The first party of the 24th edition of Rototom Sunsplash celebrated the immortal force of roots reggae and the African roots of our music and all humanity with four very different shows, but with full effect. We start with two legendary reggae bands from the line-up that graced the Main Stage with almost opposing styles. They were the Jamaicans that emigrated to London, Twinkle Brothers, who had the big responsibility of opening the festival and the Grant brothers reached their objective with essentially one hour fully ranging from emotional rhythms to steppers. They opened with Jah Kingdom Come and an escalating series of classics like Jahovia, Faith can move mountains, Never get burn, a frenetic version of Praise his name y Free Africa, with powerful drums, the bass of Dub Judah and the guitar of Black Steel in furious changes into dub. The “old style” attitude was accentuated by the will of Norman Grant, and we should remember that only recently the band made the podium of 55 years of activity never having drifted away from the spiritual vibration of the purest roots reggae.

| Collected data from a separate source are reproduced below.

(** * Admin front end: session gate, token store, API client and cache hooks

    A shallow embedding of the authentication and data layer of the admin
    dashboard, and the properties its specification states of it.

    The model:
    - [Js]          JavaScript values as the code sees them (JSON values,
                    [undefined] as [None], truthiness, [String(x)]);
    - [Eff]         thrown errors and a state-and-exception monad with
                    [try]/[catch]/[finally];
    - [Cookies], [Token]   lib/auth/cookies.ts and lib/auth/token.ts;
    - [Routes], [Gate]     lib/auth/config.ts and middleware.ts;
    - [Client]      lib/api/client.ts;
    - [AuthApi], [AuthContext]   lib/api/auth.ts and lib/auth/context.tsx;
    - [Swr]         the stale-while-revalidate cache the hooks call into;
    - [Hooks], [News], [Pdf]   lib/api/news.ts, lib/api/pdfs.ts,
                    hooks/use-news.ts and hooks/use-pdfs.ts;
    - [Example], [Samples]   a JSON reader for the examples, and sample
                    requests, responses and states.

    The properties: [Checks] (the definitions on small inputs),
    [TokenProps], [GateProps], [ClientProps], [AuthProps], [SwrProps],
    [HooksProps], and [Worked] (the results applied to the samples).

    Strings are byte strings (UTF-8); a surrogate without a partner,
    which a JavaScript string can hold and UTF-8 cannot, is written as
    the three bytes of its code point ([Token.well_formed]).  JSON numbers
    are restricted to integers: the code looks at numbers only for
    truthiness and inside template literals. *)

From Stdlib Require Import String Ascii ZArith Bool.
From stdpp Require Import gmap strings list fin_maps pretty.

Open Scope string_scope.

(* ================================================================== *)
(** ** JavaScript values *)
(* ================================================================== *)

Module Js.

(** A value produced by [JSON.parse].  [undefined] is not a JSON value: a
    possibly-undefined expression has type [option json]. *)
#[warning="-register-all"]
Inductive json : Type :=
| JNull
| JBool (b : bool)
| JNum (n : Z)
| JStr (s : string)
| JArr (items : list json)
| JObj (fields : list (string * json)).

(** [s.startsWith(p)] *)
Definition startsWith (s p : string) : bool := String.prefix p s.

(** [!!s] for a string *)
Definition nonempty (s : string) : bool := negb (String.eqb s EmptyString).

(** [!!v] *)
Definition truthy (v : json) : bool :=
  match v with
  | JNull => false
  | JBool b => b
  | JNum n => negb (n =? 0)%Z
  | JStr s => nonempty s
  | JArr _ | JObj _ => true
  end.

(** [!!v] where [v] may be undefined *)
Definition truthy_opt (o : option json) : bool :=
  match o with Some v => truthy v | None => false end.

(** [!!s] where [s] is [string | null | undefined] *)
Definition truthy_str (o : option string) : bool :=
  match o with Some s => nonempty s | None => false end.

(** [typeof v === "object"]; true of [null] as well, as in JavaScript. *)
Definition typeof_object (v : json) : bool :=
  match v with JNull | JArr _ | JObj _ => true | _ => false end.

Fixpoint assoc (k : string) (l : list (string * json)) : option json :=
  match l with
  | [] => None
  | (k', v) :: l' => if String.eqb k k' then Some v else assoc k l'
  end.

(** [v.k] on a parsed JSON value: own properties of objects; the property
    names the code reads ([success], [data], [token], [admin], [message])
    are undefined on every other value.  Reading a property of [null]
    throws, so the code guards those reads with [?.] or [&&]. *)
Definition get (k : string) (v : json) : option json :=
  match v with JObj fields => assoc k fields | _ => None end.

(** [o?.k] *)
Definition get_opt (k : string) (o : option json) : option json :=
  match o with
  | Some JNull | None => None
  | Some v => get k v
  end.

(** ["k" in v], for [v] an object (arrays have no such own property). *)
Definition has_key (k : string) (v : json) : bool :=
  match v with JObj fields => bool_decide (is_Some (assoc k fields)) | _ => false end.

Fixpoint join (sep : string) (l : list string) : string :=
  match l with
  | [] => EmptyString
  | [x] => x
  | x :: rest => x +:+ sep +:+ join sep rest
  end.

(** [String(v)], also what a template literal does to [v]. *)
Fixpoint to_string (v : json) : string :=
  match v with
  | JNull => "null"
  | JBool true => "true"
  | JBool false => "false"
  | JNum n => pretty n
  | JStr s => s
  | JArr items =>
      join "," ((fix elems (l : list json) : list string :=
                   match l with
                   | [] => []
                   | JNull :: l' => EmptyString :: elems l'
                   | x :: l' => to_string x :: elems l'
                   end) items)
  | JObj _ => "[object Object]"
  end.

(** [String(o)] where [o] may be undefined *)
Definition to_string_opt (o : option json) : string :=
  match o with Some v => to_string v | None => "undefined" end.

(** What the JavaScript host provides: the JSON built-ins and the
    environment variable the API client reads.  [JSON_parse] returns [None]
    where [JSON.parse] throws a [SyntaxError]; the empty text is not JSON. *)
Class JsonRuntime := {
  JSON_parse : string -> option json;
  JSON_stringify : json -> string;
  JSON_parse_empty : JSON_parse EmptyString = None;
  NEXT_PUBLIC_API_BASE_URL : option string
}.

End Js.
Export Js.

(* ================================================================== *)
(** ** Thrown values and asynchronous code *)
(* ================================================================== *)

Module Eff.

(** What a [throw] (or a rejected promise) carries.  [ApiError] is the class
    of lib/api/client.ts: [message], [status], [data]. *)
Inductive exn : Type :=
| ApiError (message : string) (status : Z) (data : option json)
| JsError (message : string)
| NonError (v : json).

(** [e instanceof Error]; [ApiError extends Error]. *)
Definition instanceof_Error (e : exn) : bool :=
  match e with NonError _ => false | _ => true end.

Definition instanceof_ApiError (e : exn) : bool :=
  match e with ApiError _ _ _ => true | _ => false end.

Inductive outcome (A : Type) : Type :=
| Returned (a : A)
| Threw (e : exn).
Arguments Returned {A} a.
Arguments Threw {A} e.

(** A computation over a state [S] that returns or throws. *)
Definition M (S A : Type) : Type := S -> outcome A * S.

Definition ret {S A} (a : A) : M S A := fun s => (Returned a, s).
Definition throw {S A} (e : exn) : M S A := fun s => (Threw e, s).

Definition bind {S A B} (m : M S A) (k : A -> M S B) : M S B :=
  fun s => match m s with
           | (Returned a, s') => k a s'
           | (Threw e, s') => (Threw e, s')
           end.

Definition modify {S} (f : S -> S) : M S unit := fun s => (Returned tt, f s).
Definition gets {S A} (f : S -> A) : M S A := fun s => (Returned (f s), s).

(** [try { m } catch (e) { h e }] *)
Definition try_catch {S A} (m : M S A) (h : exn -> M S A) : M S A :=
  fun s => match m s with
           | (Returned a, s') => (Returned a, s')
           | (Threw e, s') => h e s'
           end.

(** [try { m } finally { f }]: [f] always runs; when it returns, the
    outcome of [m] stands. *)
Definition try_finally {S A} (m : M S A) (f : M S unit) : M S A :=
  fun s => match m s with
           | (r, s') => match f s' with
                        | (Returned _, s'') => (r, s'')
                        | (Threw e, s'') => (Threw e, s'')
                        end
           end.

From the “oldschool style” of Twinkle Brothers, to a very modern and potent version from Steel Pulse, the band from Birmingham that has been active for over 40 years and have become an emblem of international roots reggae. With the success of their latest tour that celebrated their first album Handsworth revolution still in mind, Steel Pulse offered a set full of jewels of their old repertoire, such as Macka splaff, Babylon makes the rules, Bodyguard y Soldiers, with the solemn sounds from the splendour of the two keyboards and by one guitar close to rock. Behind the frontman David Hinds, with his sunglasses with white frames, helped the camaraderie between the truly impressive musicians. The delivery of Don’t shoot was memorable, dedicated to Michael Brown, the 18 year old who was brutally killed by the American police in 2014, no more or less than Black & proud to take up the classic Studio One real rock again.
The moment of connection with Africa was the exhibition between roots reggae and the melancholic soul of Nkulee Dube, the young daughter of the sadly passed away hero of African Reggae, Lucky Dube: during her performance, Nkulee proved her maturity and kept the memory of her father alive. Besides the references to Lucky’s music, the one who writes this could see some influences of Marcia Griffiths in the melodies of this young South African woman who will have a brilliant future.
The best part of last night came with the Catalan rumba band from Barcelona, La Pegatina, who infected the audience with their revolutionary rhythms. They had a big responsibility and were willing to party: the eight musicians from Barcelona had a lot of energy, they played different styles such as patch anka, rumba and ska. They finished with a powerful scene full of fireworks and confetti.